La società System s.r.l., impugna la sentenza n. 70/5/10 del 28.6.2010 con cui la Commissione tributaria regionale della Puglia ha dichiarato inammissibile l’originario ricorso del contribuente – avente ad oggetto la cartella di pagamento per Imposte dirette ed Iva degli anni 2000 e 2001 – in quanto proposto nei confronti dell’ente impositore piuttosto che, come dovuto, del concessionario della riscossione, nei cui confronti non riteneva peraltro sussistente un rapporto di litisconsorzio necessario, trattandosi di controversia avente ad oggetto vizi propri dell’atto, ascrivibili unicamente a quest’ultimo. Dalla sentenza impugnata risulta che la cartella di pagamento era stata impugnata dalla contribuente per nullità “in quanto notificata oltre i termini di legge ed anche perchè contenente il richiamo a più annualità scadenti in tempi diversi, in violazione dei principi sanciti dallo statuto del contribuente”.
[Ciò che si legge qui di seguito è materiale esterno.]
Lemma normalize_route_val r :
  normal_route r → normalizeAdvancedCustomRoute (route_val r) = Ok (route_val r).
Proof.
  intros Hn. pose proof (normal_upstream r Hn) as Hup. destruct Hn as (Hi & _ & Hc & Ha).
  unfold normalizeAdvancedCustomRoute. autorewrite with route_fields. cbn [res_bind].
  rewrite Hup. cbn [res_bind]. rewrite Hi, (js_or_of_truthy _ _ Hc).
  destruct r as [i u c [a|]]; [|done]. destruct Ha as [Hnm Hvl]. cbn [auth].
  unfold normalizeRouteAuth. autorewrite with route_fields.
  cbn -[js js_or]. cbn in Hnm, Hvl. by rewrite Hnm, Hvl.
Qed.

Lemma normalize_config_shape v n :
  normalizeAdvancedCustomConfig v = Ok n →
  ∃ rs, Forall normal_route rs ∧ n = config_of (map route_val rs).
Proof.
  unfold normalizeAdvancedCustomConfig.
  intros H. res_step H as routes Hr. res_step H as l Hl. injection H as <-.
  assert (∃ rs, Forall normal_route rs ∧ l = map route_val rs) as (rs & ? & ->);
    [|by exists rs].
  destruct routes; try (injection Hl as <-; by exists []).
  apply res_mapM_ok in Hl. clear Hr. induction Hl as [|x y xs ys Hx _ (rs & Hrs & ->)]; [by exists []|].
  apply normalize_route_shape in Hx as (r & Hr & ->). exists (r :: rs). auto.
Qed.

Lemma normalize_config_of rs :
  Forall normal_route rs →
  normalizeAdvancedCustomConfig (config_of (map route_val rs)) = Ok (config_of (map route_val rs)).
Proof.
  intros Hrs. unfold normalizeAdvancedCustomConfig. rewrite get_routes. cbn [res_bind].
  rewrite (res_mapM_pure _ id).
  - cbn [res_bind]. by rewrite map_id.
  - apply Forall_map. eapply Forall_impl; [exact Hrs|]. intros r Hr. by apply normalize_route_val.
Qed.

Lemma normalize_idemp v n :
  normalizeAdvancedCustomConfig v = Ok n → normalizeAdvancedCustomConfig n = Ok n.
Proof.
  intros (rs & Hrs & ->)%normalize_config_shape. by apply normalize_config_of.
Qed.

Lemma parse_of_object t o :
  is_empty (trim t) = false → JSON_parse t = Ok (JObj o) →
  parseAdvancedCustomConfig (Some t)
  = catch (res_map Some (normalizeAdvancedCustomConfig (JObj o))) None.
Proof. intros Ht Hp. unfold parseAdvancedCustomConfig. by rewrite Ht, Hp. Qed.

(** Saving and loading a route table loses nothing: a normalised table
    whose strings are well formed is printed as text that parses back to the
    same table, and printing it again gives the same text. *)
Theorem config_text_roundtrip (v n : jsval)
  (Hn : normalizeAdvancedCustomConfig v = Ok n) (Hok : json_ok n = true) :
  ∃ t, stringifyAdvancedCustomConfig v = Ok (Some t) ∧
       parseAdvancedCustomConfig (Some t) = Some n ∧
       stringifyAdvancedCustomConfig n = Ok (Some t).
Proof.
  pose proof (normalize_idemp v n Hn) as Hn'.
  destruct (json_roundtrip_pretty n Hok) as (t & Ht & Hp). exists t.
  unfold stringifyAdvancedCustomConfig. rewrite Hn, Hn'. cbn [res_map]. rewrite Ht.
  split_and!; [done| |done].
  destruct (normalize_config_shape v n Hn) as (rs & _ & ->).
  assert (∃ t', t = 123 :: t') as (t' & E)
    by (unfold JSON_stringify_pretty, config_of in Ht; eapply stringify_object_head, Ht).
  rewrite (parse_of_object t [(js "advanced_routes", JArr (map route_val rs))]); [|subst t; by apply trim_nonempty|exact Hp].
  fold (config_of (map route_val rs)). by rewrite Hn'.
Qed.

Lemma config_text_roundtrip_witness :
  ∃ t, stringifyAdvancedCustomConfig createAdvancedCustomConfig = Ok (Some t) ∧
       parseAdvancedCustomConfig (Some t) = Some createAdvancedCustomConfig ∧
       stringifyAdvancedCustomConfig createAdvancedCustomConfig = Ok (Some t).
Proof.
  apply (config_text_roundtrip createAdvancedCustomConfig createAdvancedCustomConfig);
    vm_compute; reflexivity.
Defined.

(** ** Validation *)

Section validation.
Context {url : UrlParser}.

Lemma is_str_false s v : is_str s v = false ↔ v ≠ JStr s.
Proof. rewrite <- not_true_iff_false, is_str_spec. done. Qed.

Lemma registered_spec v :
  isAdvancedCustomConverter v = true ↔
  ∃ o, o ∈ ADVANCED_CUSTOM_CONVERTER_OPTIONS ∧ v = JStr (value o).
Proof.
  unfold isAdvancedCustomConverter. rewrite existsb_exists.
  setoid_rewrite is_str_spec. by setoid_rewrite list_elem_of_In.
Qed.

(** A defaulted field is blank, a string, or makes [trim] throw. *)
Lemma trim_defaulted v s :
  defaulted v → js_trim_or_empty v = Ok s → ∃ w, v = JStr w ∧ s = trim w.
Proof.
  unfold defaulted, js_trim_or_empty. destruct v; intros Hd H; simplify_eq/=; eauto.
Qed.

Lemma validate_auth_spec a :
  match a with Some a => defaulted (name a) ∧ defaulted (auth_value a) | None => True end →
  validateRouteAuth (match a with Some a => auth_val a | None => JUndef end) = Ok None
  ↔ auth_ok a.
Proof.
  destruct a as [a|]; [|by split]. intros [Hn Hv]. unfold validateRouteAuth.
  autorewrite with route_fields. cbn [truthy auth_val negb res_bind auth_ok].
  destruct (is_str (js "none") (type a)) eqn:E0.
  { apply is_str_spec in E0. split; [by left|done]. }
  apply is_str_false in E0.
  assert (type a = JStr (js "header") ∨ type a = JStr (js "query") ↔
          negb (is_str (js "header") (type a)) && negb (is_str (js "query") (type a)) = false)
    as Ht.
  { rewrite andb_false_iff, !negb_false_iff, !is_str_spec. done. }
  destruct (negb _ && negb _).
  { split; [done|]. intros [?|[?%Ht _]]; done. }
  split.
  - intros H. right. split; [by apply Ht|]. res_step H as n Hn'.
    destruct (trim_defaulted _ _ Hn Hn') as (n0 & -> & ->).
    destruct (is_empty (trim n0)) eqn:En; [done|]. res_step H as w Hw.
    destruct (trim_defaulted _ _ Hv Hw) as (v0 & -> & ->).
    destruct (is_empty (trim v0)) eqn:Ev; [done|]. eauto 8.
  - intros [?|(_ & n & v & -> & -> & En & Ev)]; [done|]. cbn. by rewrite En, Ev.
Qed.

Lemma validate_auth_message a e : validateRouteAuth a = Ok (Some e) → is_empty e = false.
Proof.
  unfold validateRouteAuth. destruct (negb (truthy a)); [done|]. intros H.
  res_step H as t Ht. repeat (case_match; simplify_eq; try done). res_step H as n Hn.
  res_step H as n' Hn'. case_match; simplify_eq; [done|]. res_step H as w Hw.
  res_step H as w' Hw'. by case_match; simplify_eq.
Qed.

Lemma model_list_guards p c u :
  bool_decide (p = ADVANCED_CUSTOM_MODEL_LIST_PATH) && negb (is_str (js "none") c) = false →
  bool_decide (p = ADVANCED_CUSTOM_MODEL_LIST_PATH) && includes (js "{model}") u = false →
  p = ADVANCED_CUSTOM_MODEL_LIST_PATH →
  c = JStr (js "none") ∧ includes (js "{model}") u = false.
Proof.
  intros H1 H2 E. rewrite bool_decide_eq_true_2 in H1, H2 by done. simpl in H1, H2.
  apply negb_false_iff, is_str_spec in H1. done.
Qed.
L’agenzia delle entrate ha resistito con controricorso, facendo presente che al più potrebbe ravvisarsi una legittimazione passiva concorrente di Ente impositore e concessionario della riscossione, ma che quest’ultimo, non essendo stato evocato in giudizio, non aveva potuto svolgere le proprie difese.

Diritto

CONSIDERATO IN DIRITTO

Il ricorso risulta inammissibile, in quanto formulato senza il rispetto dei basilari canoni formali prescritti per l’introduzione del giudizio di legittimità.
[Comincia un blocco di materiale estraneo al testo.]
Lemma merged_config_get k o :
  NoDup (o.*1) →
  get_prop_opt k (mergeWithDefaultSidebarModules (JObj o))
  = match assoc_get k DEFAULT_SIDEBAR_MODULES with
    | Some mods => merged_section mods (obj_get k o)
    | None => obj_get k o
    end.
Proof.
  intros Hnd. unfold mergeWithDefaultSidebarModules, get_prop_opt. cbn [get_prop catch].
  rewrite merge_all_get by (apply (bool_decide_unpack _); vm_compute; exact I).
  by rewrite spread_assoc.
Qed.

(** The flags of a section are booleans where they are set. *)
Definition boolean_flag (v : jsval) : Prop := v = JUndef ∨ ∃ b, v = JBool b.

(** [section] of a parsed configuration is absent, or an object with distinct
    keys whose [enabled] and [module] are booleans where they are set. *)
Definition typed_section (o : list (jsstr * jsval)) (section module : jsstr) : Prop :=
  obj_get section o = JUndef ∨
  ∃ es, obj_get section o = JObj es ∧ NoDup (es.*1) ∧
        (∀ k, k = js "enabled" ∨ k = module →
              assoc_get k es = None ∨ ∃ b, assoc_get k es = Some (JBool b)).

(** Every module named by the default configuration, with its section. *)
Definition is_default (section module : jsstr) : Prop :=
  ∃ mods, assoc_get section DEFAULT_SIDEBAR_MODULES = Some mods ∧ module ∈ mods.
Ed invero, alla preliminare richiesta di cassazione della sentenza impugnata, con la seguente testuale indicazione: “Violazione art. 112 c.p.c.- D.Lgs. n. 546 del 1992, art. 10, D.P.R. n. 600 del 1973, art. 42, D.P.R. n. 602 del 1973, art. 25 e successive L. n, 156 del 2005, D.P.R. n. 600 del 1973, art. 36 bis – ius superveniens D.L. n. 106 del 2005”, segue esclusivamente la narrazione del “FATTO”, al cui interno, dopo un riepilogo della vicenda processuale, si deduce che “in termine di prova del rispetto dei termini decadenziali per la notifica della cartella di pagamento, tale prova deve essere data dall’Ente impositore e non come sostengono i giudici di 2 grado dal Concessionario alla riscossione”, con richiamo di due sentenze di questa Corte (circa l’onere della prova della tempestività della notificazione degli atti) e di una Circolare dell’Agenzia delle entrate (in tema di prescrizione del debito tributario).

Alla palese inammissibilità del ricorso segue la condanna di parte ricorrente alla rifusione delle spese del giudizio di legittimità, liquidate in dispositivo.

PQM

La Corte dichiara inammissibile il ricorso e condanna parte ricorrente alla rifusione delle spese del giudizio di legittimità, che liquida in Euro 2.000,00 oltre spese prenotate a debito.

Così deciso in Roma, nella Camera di consiglio, 12 aprile 2016.